The first case of such a check on the pleasure-principle is perfectly familiar to us in the regularity of its occurrence. We know that the pleasure-principle is adjusted to a primary mode of operation on the part of the psychic apparatus, and that for the preservation of the organism amid the difficulties of the external world it is ab initio useless and indeed extremely dangerous. Under the influence of the instinct of the ego for self-preservation it is replaced by the ‘reality-principle’, which without giving up the intention of ultimately attaining pleasure yet demands and enforces the postponement of satisfaction, the renunciation of manifold possibilities of it, and the temporary endurance of ‘pain’ on the long and circuitous road to pleasure. The pleasure-principle however remains for a long time the method of operation of the sex impulses, which are not so easily educable, and it happens over and over again that whether acting through these impulses or operating in the ego itself it prevails over the reality-principle to the detriment of the whole organism.

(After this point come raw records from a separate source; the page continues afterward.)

(** Repeated header names get the suffixes [.1], [.2], ...; named columns
    are treated before the unnamed ones. *)
Definition dedup_names (raw : list str) : list str :=
  let header := imap unnamed raw in
  let idx := seq 0 (length raw) in
  let named := filter (fun i => raw !! i ≠ Some []) idx in
  let anon := filter (fun i => raw !! i = Some []) idx in
  fst (foldl (fun '(header, counts) i =>
                let col := default [] (header !! i) in
                let '(counts, col, cur_count) :=
                  dedup_loop (length header * length header + 1) header counts
                             col col (default 0%nat (counts !! col)) in
                (<[i := col]> header, <[col := S cur_count]> counts))
             (header, ∅) (named ++ anon)).

(** [pd.read_csv(StringIO(text), sep=";", dtype=str, keep_default_na=False)]:
    every cell is text and an empty field stays the empty text. When the
    rows have more fields than the header, the leading fields become the
    row label. *)
Definition read_csv (text : str) : result DataFrame :=
  ls ← tokenize text;
  match ls with
  | [] => Raise ValueError   (* EmptyDataError: no columns to parse *)
  | header :: data =>
    let width := match data with l :: _ => length l | [] => length header end in
    let leading := (width - length header)%nat in
    Ok (mkDF (dedup_names header)
          (imap (fun i fields =>
                   (match leading with
                    | O => Pos i
                    | _ => Key (take leading fields)
                    end,
                    map Str (drop leading fields)))
                data))
  end.

(* ===================================================================== *)
(** ** pandas: sorting and grouping *)
(* ===================================================================== *)

(** Order of two present sort keys: text by code points, numbers by value;
    text against a number cannot be compared. *)
Definition key_leb (a b : cell) : result bool :=
  match a, b with
  | Str x, Str y => Ok (str_leb x y)
  | Num x, Num y => Ok (SFleb x y)
  | _, _ => Raise TypeError
  end.

(** Insertion of one keyed row into a sorted list, after the rows whose
    key is smaller and before those whose key is equal or greater. *)
Fixpoint insert_row {A} (k : cell) (a : A) (l : list (cell * A))
  : result (list (cell * A)) :=
  match l with
  | [] => Ok [(k, a)]
  | (k', a') :: l' =>
    b ← key_leb k k';
    if b : bool then Ok ((k, a) :: l)
    else (r ← insert_row k a l'; Ok ((k', a') :: r))
  end.

(** Each row is inserted into the sorted rows that came after it, so rows
    with equal keys stay in their original order. *)
Fixpoint sort_rows {A} (l : list (cell * A)) : result (list (cell * A)) :=
  match l with
  | [] => Ok []
  | (k, a) :: l' => s ← sort_rows l'; insert_row k a s
  end.

(** [df.sort_values(by=c, na_position="last")]: the rows with a present
    key in ascending order of the key, then the rows whose key is missing.
    A repeated label [c] is refused. pandas sorts with numpy's quicksort,
    which on up to 16 rows is an insertion sort and leaves rows with
    equal keys in their original order, as the model does for every
    length. On longer tables numpy promises no order among equal keys;
    what is stated below about exported sheets holds for any such
    order. *)
Definition sort_values (df : DataFrame) (c : str) : result DataFrame :=
  match positions c df with
  | [] => Raise KeyError
  | [i] =>
    let keyed := map (fun r => (cell_at i r, r)) (rows df) in
    let present := filter (fun kr => isna kr.1 = false) keyed in
    let missing := filter (fun kr => isna kr.1 = true) keyed in
    s ← sort_rows present;
    Ok (mkDF (columns df) (map snd (s ++ missing)))
  | _ => Raise ValueError
  end.

(** Distinct text keys in ascending order, as [groupby] lists its groups. *)
Fixpoint insert_key (k : str) (l : list str) : list str :=
  match l with
  | [] => [k]
  | k' :: l' =>
    if str_ltb k k' then k :: l
    else if str_eqb k k' then l
    else k' :: insert_key k l'
  end.

Definition group_keys (l : list cell) : list str :=
  foldr (fun c acc => match c with Str k => insert_key k acc | Num _ => acc end)
        [] l.

(* ===================================================================== *)
(** ** Python: [round(x, 2)] and the workbook writer *)
(* ===================================================================== *)

(** Nearest integer to [n / d], ties to even. *)
Definition div_half_even (n d : Z) : Z :=
  let q := n / d in
  let r := n mod d in
  match 2 * r ?= d with
  | Lt => q
  | Gt => q + 1
  | Eq => if Z.even q then q else q + 1
  end.

(** [round(x, 2)] on a float: the exact value is rounded to two decimals,
    ties to even, and the decimal result is read back as the nearest
    binary64. *)
Definition round2 (x : float) : float :=
  match x with
  | S754_finite s m e =>
    if 0 <=? e then x
    else
      match div_half_even (Z.pos m * 100) (2 ^ (- e)) with
      | Z.pos q =>
        let '(mz, ez, lz) := SFdiv_core_binary F64.prec F64.emax (Z.pos q) 0 100 0 in
        binary_round_aux F64.prec F64.emax s mz ez lz
      | _ => S754_zero s
      end
  | _ => x
  end.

It is at the same time indubitable that the replacement of the pleasure-principle by the reality-principle can account only for a small part, and that not the most intense, of painful experiences. Another and no less regular source of ‘pain’ proceeds from the conflicts and dissociations in the psychic apparatus during the development of the ego towards a more highly co-ordinated organisation. Nearly all the energy with which the apparatus is charged comes from the inborn instincts, but not all of these are allowed to develop to the same stage. On the way it over and again happens that particular instincts, or portions of them, prove irreconcilable in their aims or demands with others which can be welded into the comprehensive unity of the ego. They are thereupon split off from this unity by the process of repression, retained on lower stages of psychic development, and for the time being cut off from all possibility of gratification. If they then succeed, as so easily happens with the repressed sex-impulses, in fighting their way through—along circuitous routes—to a direct or a substitutive gratification, this success, which might otherwise have brought pleasure, is experienced by the ego as ‘pain’. In consequence of the old conflict which ended in repression the pleasure-principle has been violated anew, just at the moment when certain impulses were at work on the achievement of fresh pleasure in pursuance of the principle. The details of the process by which repression changes a possibility of pleasure into a source of ‘pain’ are not yet fully understood, or are not yet capable of clear presentation, but it is certain that all neurotic ‘pain’ is of this kind, is pleasure which cannot be experienced as such.

The two sources of ‘pain’ here indicated still do not nearly cover the majority of our painful experiences, but as to the rest one may say with a fair show of reason that their presence does not impugn the supremacy of the pleasure-principle. Most of the ‘pain’ we experience is of a perceptual order, perception either of the urge of unsatisfied instincts or of something in the external world which may be painful in itself or may arouse painful anticipations in the psychic apparatus and is recognised by it as ‘danger’. The reaction to these claims of impulse and these threats of danger, a reaction in which the real activity of the psychic apparatus is manifested, may be guided correctly by the pleasure-principle or by the reality-principle which modifies this. It seems thus unnecessary to recognise a still more far-reaching limitation of the pleasure-principle, and nevertheless it is precisely the investigation of the psychic reaction to external danger that may supply new material and new questions in regard to the problem here treated.